- _THE PROBLEM_: Report only how many lines below include "destruct".

- _SOURCE MATERIAL_:
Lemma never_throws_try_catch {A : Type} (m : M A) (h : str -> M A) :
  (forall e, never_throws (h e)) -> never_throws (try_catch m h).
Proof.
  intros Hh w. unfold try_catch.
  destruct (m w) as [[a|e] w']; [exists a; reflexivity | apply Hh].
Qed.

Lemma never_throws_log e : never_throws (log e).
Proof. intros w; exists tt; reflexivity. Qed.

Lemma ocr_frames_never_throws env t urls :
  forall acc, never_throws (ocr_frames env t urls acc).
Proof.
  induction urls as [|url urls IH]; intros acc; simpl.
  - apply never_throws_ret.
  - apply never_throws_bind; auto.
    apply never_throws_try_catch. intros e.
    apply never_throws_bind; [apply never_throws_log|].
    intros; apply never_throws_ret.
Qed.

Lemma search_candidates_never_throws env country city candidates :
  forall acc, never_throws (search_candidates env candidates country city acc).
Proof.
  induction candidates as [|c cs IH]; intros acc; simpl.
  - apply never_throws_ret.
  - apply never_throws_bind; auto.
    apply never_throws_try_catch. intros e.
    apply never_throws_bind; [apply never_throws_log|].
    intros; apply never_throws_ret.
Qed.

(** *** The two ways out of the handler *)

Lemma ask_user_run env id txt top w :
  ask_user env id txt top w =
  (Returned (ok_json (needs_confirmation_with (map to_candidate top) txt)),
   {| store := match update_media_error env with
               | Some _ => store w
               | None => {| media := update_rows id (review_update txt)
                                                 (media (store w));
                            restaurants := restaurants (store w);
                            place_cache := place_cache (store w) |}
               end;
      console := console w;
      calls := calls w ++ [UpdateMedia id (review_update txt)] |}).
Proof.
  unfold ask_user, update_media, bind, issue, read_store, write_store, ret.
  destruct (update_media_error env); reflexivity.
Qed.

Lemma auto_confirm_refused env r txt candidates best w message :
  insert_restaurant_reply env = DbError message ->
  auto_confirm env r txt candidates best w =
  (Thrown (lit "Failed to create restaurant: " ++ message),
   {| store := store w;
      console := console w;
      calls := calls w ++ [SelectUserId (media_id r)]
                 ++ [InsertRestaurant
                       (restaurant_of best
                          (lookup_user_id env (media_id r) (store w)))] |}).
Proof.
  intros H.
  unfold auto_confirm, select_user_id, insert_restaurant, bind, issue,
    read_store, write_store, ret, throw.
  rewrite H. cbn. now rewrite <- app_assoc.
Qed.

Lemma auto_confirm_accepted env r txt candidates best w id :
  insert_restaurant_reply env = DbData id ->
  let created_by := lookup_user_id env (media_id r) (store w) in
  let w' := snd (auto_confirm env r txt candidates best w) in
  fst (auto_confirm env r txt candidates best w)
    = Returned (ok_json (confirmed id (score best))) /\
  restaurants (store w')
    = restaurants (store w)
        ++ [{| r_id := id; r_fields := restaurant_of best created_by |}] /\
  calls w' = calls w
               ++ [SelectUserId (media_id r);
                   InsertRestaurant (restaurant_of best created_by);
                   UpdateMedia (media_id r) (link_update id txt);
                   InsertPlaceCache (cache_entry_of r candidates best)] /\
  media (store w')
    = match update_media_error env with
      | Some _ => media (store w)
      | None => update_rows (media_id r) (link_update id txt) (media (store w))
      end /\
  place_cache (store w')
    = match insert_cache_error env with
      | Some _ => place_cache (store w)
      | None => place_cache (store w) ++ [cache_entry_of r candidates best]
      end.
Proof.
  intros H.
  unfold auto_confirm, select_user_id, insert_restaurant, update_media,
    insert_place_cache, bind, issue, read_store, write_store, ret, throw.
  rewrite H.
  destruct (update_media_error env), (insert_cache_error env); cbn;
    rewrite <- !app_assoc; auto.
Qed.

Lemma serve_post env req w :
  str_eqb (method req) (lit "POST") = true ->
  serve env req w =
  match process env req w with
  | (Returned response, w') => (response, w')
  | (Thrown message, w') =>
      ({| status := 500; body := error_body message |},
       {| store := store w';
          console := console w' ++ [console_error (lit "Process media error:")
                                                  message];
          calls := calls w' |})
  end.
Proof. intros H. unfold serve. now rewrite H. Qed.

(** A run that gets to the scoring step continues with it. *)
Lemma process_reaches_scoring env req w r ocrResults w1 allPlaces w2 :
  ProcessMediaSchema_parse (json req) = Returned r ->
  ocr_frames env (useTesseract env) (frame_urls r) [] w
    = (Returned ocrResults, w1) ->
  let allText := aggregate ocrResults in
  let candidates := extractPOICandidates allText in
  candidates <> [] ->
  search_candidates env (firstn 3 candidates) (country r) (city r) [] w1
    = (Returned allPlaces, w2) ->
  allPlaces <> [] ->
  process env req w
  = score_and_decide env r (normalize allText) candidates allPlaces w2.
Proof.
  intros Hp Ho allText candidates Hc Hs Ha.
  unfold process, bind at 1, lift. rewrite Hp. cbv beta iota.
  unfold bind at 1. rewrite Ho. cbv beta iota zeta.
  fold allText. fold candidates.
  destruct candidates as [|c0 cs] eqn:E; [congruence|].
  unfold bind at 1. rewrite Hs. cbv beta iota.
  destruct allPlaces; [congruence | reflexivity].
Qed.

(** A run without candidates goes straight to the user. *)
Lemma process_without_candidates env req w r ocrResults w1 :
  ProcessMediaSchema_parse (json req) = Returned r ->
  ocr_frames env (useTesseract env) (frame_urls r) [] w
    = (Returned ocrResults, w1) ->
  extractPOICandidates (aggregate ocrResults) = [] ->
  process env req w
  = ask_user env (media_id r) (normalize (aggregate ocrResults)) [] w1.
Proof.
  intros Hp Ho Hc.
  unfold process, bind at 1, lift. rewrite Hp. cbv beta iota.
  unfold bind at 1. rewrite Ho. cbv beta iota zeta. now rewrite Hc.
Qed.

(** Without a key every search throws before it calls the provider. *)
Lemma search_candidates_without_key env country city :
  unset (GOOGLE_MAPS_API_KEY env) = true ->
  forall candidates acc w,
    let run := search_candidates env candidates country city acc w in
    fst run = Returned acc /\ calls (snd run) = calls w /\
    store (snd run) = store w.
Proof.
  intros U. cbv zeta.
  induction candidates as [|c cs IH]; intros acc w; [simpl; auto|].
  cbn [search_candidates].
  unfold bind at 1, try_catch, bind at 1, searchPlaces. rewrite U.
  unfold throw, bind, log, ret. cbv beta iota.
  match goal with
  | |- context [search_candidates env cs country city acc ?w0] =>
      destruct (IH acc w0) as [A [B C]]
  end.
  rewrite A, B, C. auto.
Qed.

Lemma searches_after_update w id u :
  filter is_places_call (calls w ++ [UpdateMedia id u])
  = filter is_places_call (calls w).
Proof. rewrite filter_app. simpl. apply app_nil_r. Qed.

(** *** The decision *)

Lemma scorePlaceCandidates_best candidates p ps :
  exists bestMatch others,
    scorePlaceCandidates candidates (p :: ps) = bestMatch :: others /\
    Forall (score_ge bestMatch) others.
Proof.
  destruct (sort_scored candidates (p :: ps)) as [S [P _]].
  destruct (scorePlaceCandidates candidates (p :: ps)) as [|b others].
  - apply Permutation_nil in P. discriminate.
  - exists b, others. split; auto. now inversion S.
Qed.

---

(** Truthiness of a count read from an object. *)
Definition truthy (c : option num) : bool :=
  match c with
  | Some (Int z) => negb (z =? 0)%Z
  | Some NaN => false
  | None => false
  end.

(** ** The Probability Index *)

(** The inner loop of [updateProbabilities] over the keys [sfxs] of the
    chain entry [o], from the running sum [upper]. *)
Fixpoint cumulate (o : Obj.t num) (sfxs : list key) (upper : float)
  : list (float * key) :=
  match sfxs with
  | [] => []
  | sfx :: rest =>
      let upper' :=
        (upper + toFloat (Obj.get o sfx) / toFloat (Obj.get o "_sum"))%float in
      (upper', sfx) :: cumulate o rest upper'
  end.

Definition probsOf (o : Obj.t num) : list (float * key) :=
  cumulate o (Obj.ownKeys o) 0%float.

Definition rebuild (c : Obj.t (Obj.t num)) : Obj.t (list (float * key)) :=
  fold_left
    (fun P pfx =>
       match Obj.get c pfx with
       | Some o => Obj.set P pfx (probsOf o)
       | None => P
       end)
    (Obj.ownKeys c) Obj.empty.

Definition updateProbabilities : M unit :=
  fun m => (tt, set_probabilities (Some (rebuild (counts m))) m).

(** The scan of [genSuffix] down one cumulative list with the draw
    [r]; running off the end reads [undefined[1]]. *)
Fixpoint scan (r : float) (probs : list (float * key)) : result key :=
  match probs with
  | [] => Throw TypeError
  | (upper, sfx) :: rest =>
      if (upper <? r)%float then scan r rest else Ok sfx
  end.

- _TASK ANSWER_: 8